For focal children in the COS sample, the Bracken Basic Concept Scale/School Readiness Composite (BBCS/SRC) was used to measure cognitive development. For each of the six COS programs, three outcome measures were developed from the BBCS/SRC scores (reflecting the average score and the distribution of scores), and one outcome measure consisted of an index of two survey questions asked of mothers about academic problems. Three of the six programs had impacts in this outcome area, and they were all in a desirable direction. (See Table 4.) The Atlanta LFA program increased the average BBCS/SRC score, increased the proportion of focal children scoring in the top quartile, and decreased the proportion scoring in the bottom quartile. The Atlanta and Grand Rapids HCD programs slightly increased the proportion of children scoring above the 75th percentile, but the mean score was unaffected.

  • For school-age children across all evaluation sites, few program impacts on academic achievement were found.

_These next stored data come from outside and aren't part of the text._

(** X3. How the rewards relate at one entry: without oversight the naive
    reward is the mixture-of-experts reward; under oversight it is the true
    reward unless both terminals are flagged; the biased reward is the
    mixture-of-experts reward except for diamond under oversight (1.03);
    and the true reward is the mixture-of-experts reward wherever the ghost
    is not reached. *)
Theorem reward_fns_related (d : nat) (info : gmap string (tensor Qc d))
    (o rd rg : tensor Qc d) :
  info !! "oversight" = Some o →
  info !! "reached_diamond" = Some rd →
  info !! "reached_ghost" = Some rg →
  ∃ (naive biased true_ : tensor Qc d) (moe : tensor bool d),
    naive_reward_fn d info = Ok (FloatT naive) ∧
    moe_reward_fn d info = Ok (BoolT moe) ∧
    biased_moe_reward_fn d info = Ok (FloatT biased) ∧
    true_reward_fn d info = Ok (FloatT true_) ∧
    ∀ (ix : list nat) (s x y : Qc),
      tget d o ix = Some s → tget d rd ix = Some x → tget d rg ix = Some y →
      ∃ (vn vb vt : Qc) (bm : bool),
        tget d naive ix = Some vn ∧ tget d moe ix = Some bm ∧
        tget d biased ix = Some vb ∧ tget d true_ ix = Some vt ∧
        (s ≠ 1 → vn = b2q bm) ∧
        (s = 1 → ¬ (x = 1 ∧ y = 1) → vn = vt) ∧
        (¬ (x = 1 ∧ s = 1) → vb = b2q bm) ∧
        (y ≠ 1 → vt = b2q bm).
Proof.
  intros Ho Hrd Hrg.
  unfold naive_reward_fn, moe_reward_fn, biased_moe_reward_fn, true_reward_fn.
  rewrite (getitem_Some _ _ _ _ Ho), (getitem_Some _ _ _ _ Hrd),
    (getitem_Some _ _ _ _ Hrg). cbn [mbind Result_bind].
  eexists _, _, _, _. repeat (split; [reflexivity|]).
  intros ix s x y Hs Hx Hy. eexists _, _, _, _.
  split; [unfold sub_long_float, mul_float_long, smul_bool, long, bor, eq_scalar; entry|].
  split; [unfold bor, eq_scalar; entry|].
  split; [unfold add_float_bool, smul_bool, logical_and, bnot, bor, eq_scalar; entry|].
  split; [unfold sub_long_float, smul_long, long, eq_scalar; entry|].
  split_eq1 s; split_eq1 x; split_eq1 y; scalar_cases; intuition congruence.
Qed.

Lemma reward_fns_related_witness :
  ∃ (naive biased true_ : tensor Qc 1) (moe : tensor bool 1),
    naive_reward_fn 1 all_flags = Ok (FloatT naive) ∧
    moe_reward_fn 1 all_flags = Ok (BoolT moe) ∧
    biased_moe_reward_fn 1 all_flags = Ok (FloatT biased) ∧
    true_reward_fn 1 all_flags = Ok (FloatT true_) ∧
    tget 1 naive [1%nat] = b2q <$> tget 1 moe [1%nat] ∧
    tget 1 naive [5%nat] = tget 1 true_ [5%nat].
Proof.
  destruct (reward_fns_related 1 all_flags [0; 0; 0; 0; 1; 1; 1; 1]
              [0; 0; 1; 1; 0; 0; 1; 1] [0; 1; 0; 1; 0; 1; 0; 1]
              eq_refl eq_refl eq_refl)
    as (naive & biased & true_ & moe & Hn & Hm & Hb & Ht & Hent).
  exists naive, biased, true_, moe. repeat (split; [assumption|]).
  destruct (Hent [1%nat] 0 0 1 eq_refl eq_refl eq_refl)
    as (vn & vb & vt & bm & -> & -> & _ & _ & H1 & _).
  destruct (Hent [5%nat] 1 0 1 eq_refl eq_refl eq_refl)
    as (vn' & vb' & vt' & bm' & -> & _ & _ & -> & _ & H5 & _).
  split; [by rewrite H1|]. rewrite H5; [done|done|]. by intros [? _].
Defined.

(** ** End-of-episode statistics: when they exist, and their bounds *)

Lemma tall_false {A : Type} (p : A → bool) (d : nat) (t : tensor A d) :
  tall p d t = false → ∃ (ix : list nat) (v : A), tget d t ix = Some v ∧ p v = false.
Proof.
  revert t. induction d as [|d IH]; intros t.
  - intros Hp. by exists [], t.
  - change (list (tensor A d)) in t. cbn [tall].
    induction t as [|r t IHt]; [done|]. cbn [forallb].
    destruct (tall p d r) eqn:Hr.
    + intros Ht. destruct (IHt Ht) as (ix & v & Hv & Hp).
      destruct ix as [|i ix]; [done|]. by exists (S i :: ix), v.
    + intros _. destruct (IH r Hr) as (ix & v & Hv & Hp).
      exists (0%nat :: ix), v. by split.
Qed.

(** Some episode is complete exactly when some entry of oversight is not -1. *)
Lemma count_complete_nonzero (d : nat) (o : tensor Qc d) :
  count d (ne_scalar d o (-1)) ≠ 0%Z ↔
  ∃ (ix : list nat) (v : Qc), tget d o ix = Some v ∧ v ≠ -1.
Proof.
  split.
  - intros Hn. destruct (tall negb d (ne_scalar d o (-1))) eqn:Hall.
    { by apply count_zero in Hall. }
    apply tall_false in Hall as (ix & b & Hb & Hneg). unfold ne_scalar in Hb.
    rewrite tget_tmap in Hb. destruct (tget d o ix) as [v|] eqn:Hv; [|done].
    injection Hb as <-. rewrite negb_involutive in Hneg.
    exists ix, v. split; [done|]. by apply bool_decide_eq_false in Hneg.
  - intros (ix & v & Hv & Hne) Hz. apply Hne.
    by apply (proj1 (count_complete_zero d o) Hz ix).
Qed.

(** What a returned value of [get_end_stats] tells: the four tensors were
    there, some episode was complete, and the statistics are the ratios. *)
Lemma get_end_stats_Ok_inv (d : nat) (info : gmap string (tensor Qc d))
    (st : EndStats) :
  get_end_stats d info = Ok st →
  ∃ o rd rg ns : tensor Qc d,
    info !! "oversight" = Some o ∧ info !! "reached_diamond" = Some rd ∧
    info !! "reached_ghost" = Some rg ∧ info !! "num_steps" = Some ns ∧
    count d (ne_scalar d o (-1)) ≠ 0%Z ∧
    n_complete_eps st = count d (ne_scalar d o (-1)) ∧
    reached_diamond_seen st
      = z2q (count d (bmul d (eq_scalar d rd 1) (eq_scalar d o 1)))
        / z2q (count d (ne_scalar d o (-1))) ∧
    reached_ghost_seen st
      = z2q (count d (bmul d (eq_scalar d rg 1) (eq_scalar d o 1)))
        / z2q (count d (ne_scalar d o (-1))) ∧
    reached_diamond_unseen st
      = z2q (count d (bmul d (eq_scalar d rd 1) (bnot d (eq_scalar d o 1))))
        / z2q (count d (ne_scalar d o (-1))) ∧
    reached_ghost_unseen st
      = z2q (count d (bmul d (eq_scalar d rg 1) (bnot d (eq_scalar d o 1))))
        / z2q (count d (ne_scalar d o (-1))).
Proof.
  intros Hst. unfold get_end_stats, getitem in Hst.
  destruct (info !! "reached_diamond") as [rd|]; [|done].
  destruct (info !! "reached_ghost") as [rg|]; [|done].
  destruct (info !! "oversight") as [o|]; [|done].
  cbn [mbind Result_bind] in Hst.
  destruct (decide (count d (ne_scalar d o (-1)) = 0%Z)) as [Hz|Hnz].
  { by rewrite Hz in Hst. }
  rewrite !truediv_nonzero in Hst by done. cbn [mbind Result_bind] in Hst.
  destruct (info !! "num_steps") as [ns|]; [|done].
  cbn [mbind Result_bind] in Hst. rewrite truediv_nonzero in Hst by done.
  injection Hst as <-. by exists o, rd, rg, ns.
Qed.

(** X4. On an info dictionary whose tensors have one shape,
    [get_end_stats] returns statistics exactly when the dictionary holds
    reached_diamond, reached_ghost, oversight and num_steps and some entry
    of oversight differs from -1; with the three flag tensors present and
    an oversight entry other than -1, a missing num_steps is the KeyError
    it raises. *)
Theorem get_end_stats_completes (d : nat) (shape : list nat)
    (info : gmap string (tensor Qc d)) :
  map_Forall (λ _ t, has_shape shape d t = true) info →
  (completes (get_end_stats d info) ↔
     is_Some (info !! "reached_diamond") ∧ is_Some (info !! "reached_ghost") ∧
     is_Some (info !! "num_steps") ∧
     ∃ (o : tensor Qc d) (ix : list nat) (v : Qc),
       info !! "oversight" = Some o ∧ tget d o ix = Some v ∧ v ≠ -1) ∧
  (is_Some (info !! "reached_diamond") → is_Some (info !! "reached_ghost") →
   (∃ (o : tensor Qc d) (ix : list nat) (v : Qc),
       info !! "oversight" = Some o ∧ tget d o ix = Some v ∧ v ≠ -1) →
   info !! "num_steps" = None →
   get_end_stats d info = Raise (KeyError "num_steps")).
Proof.
  intros _. split.
  - split.
    + intros [st Hst].
      apply get_end_stats_Ok_inv in Hst
        as (o & rd & rg & ns & Ho & Hrd & Hrg & Hns & Hnz & _).
      rewrite Hrd, Hrg, Hns. repeat (split; [by eexists|]).
      apply count_complete_nonzero in Hnz as (ix & v & Hv & Hne). by exists o, ix, v.
    + intros ([rd Hrd] & [rg Hrg] & [ns Hns] & o & ix & v & Ho & Hv & Hne).
      eexists. apply (get_end_stats_complete d info o rd rg ns Ho Hrd Hrg Hns).
      apply count_complete_nonzero. by exists ix, v.
  - intros [rd Hrd] [rg Hrg] (o & ix & v & Ho & Hv & Hne) Hns.
    assert (Hnz : count d (ne_scalar d o (-1)) ≠ 0%Z).
    { apply count_complete_nonzero. by exists ix, v. }
    unfold get_end_stats.
    rewrite (getitem_Some _ _ _ _ Ho), (getitem_Some _ _ _ _ Hrd),
      (getitem_Some _ _ _ _ Hrg). cbn [mbind Result_bind].
    rewrite !truediv_nonzero by done. cbn [mbind Result_bind].
    unfold getitem. by rewrite Hns.
Qed.

Lemma get_end_stats_completes_witness :
  completes (get_end_stats 1 example_info) ∧
  get_end_stats 1 example_flags = Raise (KeyError "num_steps").
Proof.
  assert (Hentry : ∃ (o : tensor Qc 1) (ix : list nat) (v : Qc),
            Some [1; -1; 1] = Some o ∧ tget 1 o ix = Some v ∧ v ≠ -1).
  { exists [1; -1; 1], [0%nat], 1. split; [reflexivity|]. split; [reflexivity|].
    intros H. discriminate (f_equal (λ q : Qc, Qnum q) H). }
  split.
  - apply (get_end_stats_completes 1 [3%nat] example_info).
    { apply (bool_decide_unpack _). vm_compute. exact I. }
    split; [by eexists|]. split; [by eexists|]. split; [by eexists|]. exact Hentry.
  - apply (get_end_stats_completes 1 [3%nat] example_flags).
    { apply (bool_decide_unpack _). vm_compute. exact I. }
    + by eexists.
    + by eexists.
    + exact Hentry.
    + reflexivity.
Defined.

Lemma z2q_le (a b : Z) : (a ≤ b)%Z → z2q a ≤ z2q b.
Proof.
  intros Hab. unfold z2q, Qcle. cbn [this Q2Qc]. rewrite !Qred_correct.
  by rewrite <- Zle_Qle.
Qed.

Lemma z2q_pos (n : Z) : (0 < n)%Z → 0 < z2q n.
Proof.
  intros Hn. unfold z2q, Qclt. cbn [this Q2Qc]. rewrite !Qred_correct.
  rewrite (Zlt_Qlt 0 n) in Hn. exact Hn.
Qed.

(** A ratio of counts [a / n] with [0 <= a <= n] lies in [0, 1]. *)
Lemma ratio_bounds (a n : Z) :
  (0 ≤ a)%Z → (0 < n)%Z → 0 ≤ z2q a / z2q n ∧ ((a ≤ n)%Z → z2q a / z2q n ≤ 1).
Proof.
  intros Ha Hn. pose proof (z2q_pos n Hn) as Hpos.
  assert (Hne : z2q n ≠ 0) by (intros Heq; rewrite Heq in Hpos; by apply Qclt_not_eq in Hpos).
  assert (Hmul : z2q a / z2q n * z2q n = z2q a).
  { rewrite Qcmult_comm. by apply Qcmult_div_r. }
  split.
  - apply (Qcmult_lt_0_le_reg_r _ _ (z2q n) Hpos).
    rewrite Hmul, Qcmult_0_l. by apply (z2q_le 0 a).
  - intros Hle. apply (Qcmult_lt_0_le_reg_r _ _ (z2q n) Hpos).
    rewrite Hmul, Qcmult_1_l. by apply z2q_le.
Qed.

Children's school progress was measured by asking parents whether their children (1) had repeated a grade or (2) were attending a class for learning problems. Between 8 and 23 percent (depending on the site) of control group families with all school-age children reported that at least one of their children had repeated a grade in school during the two-year follow-up period; between 14 and 33 percent reported that any of their children were currently attending a special class for learning problems. (See Table 5.) For program group families with all school-age children, two programs — Riverside LFA and Columbus Integrated — had any impacts in this area; again, these were in a desirable direction. (See Table 6.)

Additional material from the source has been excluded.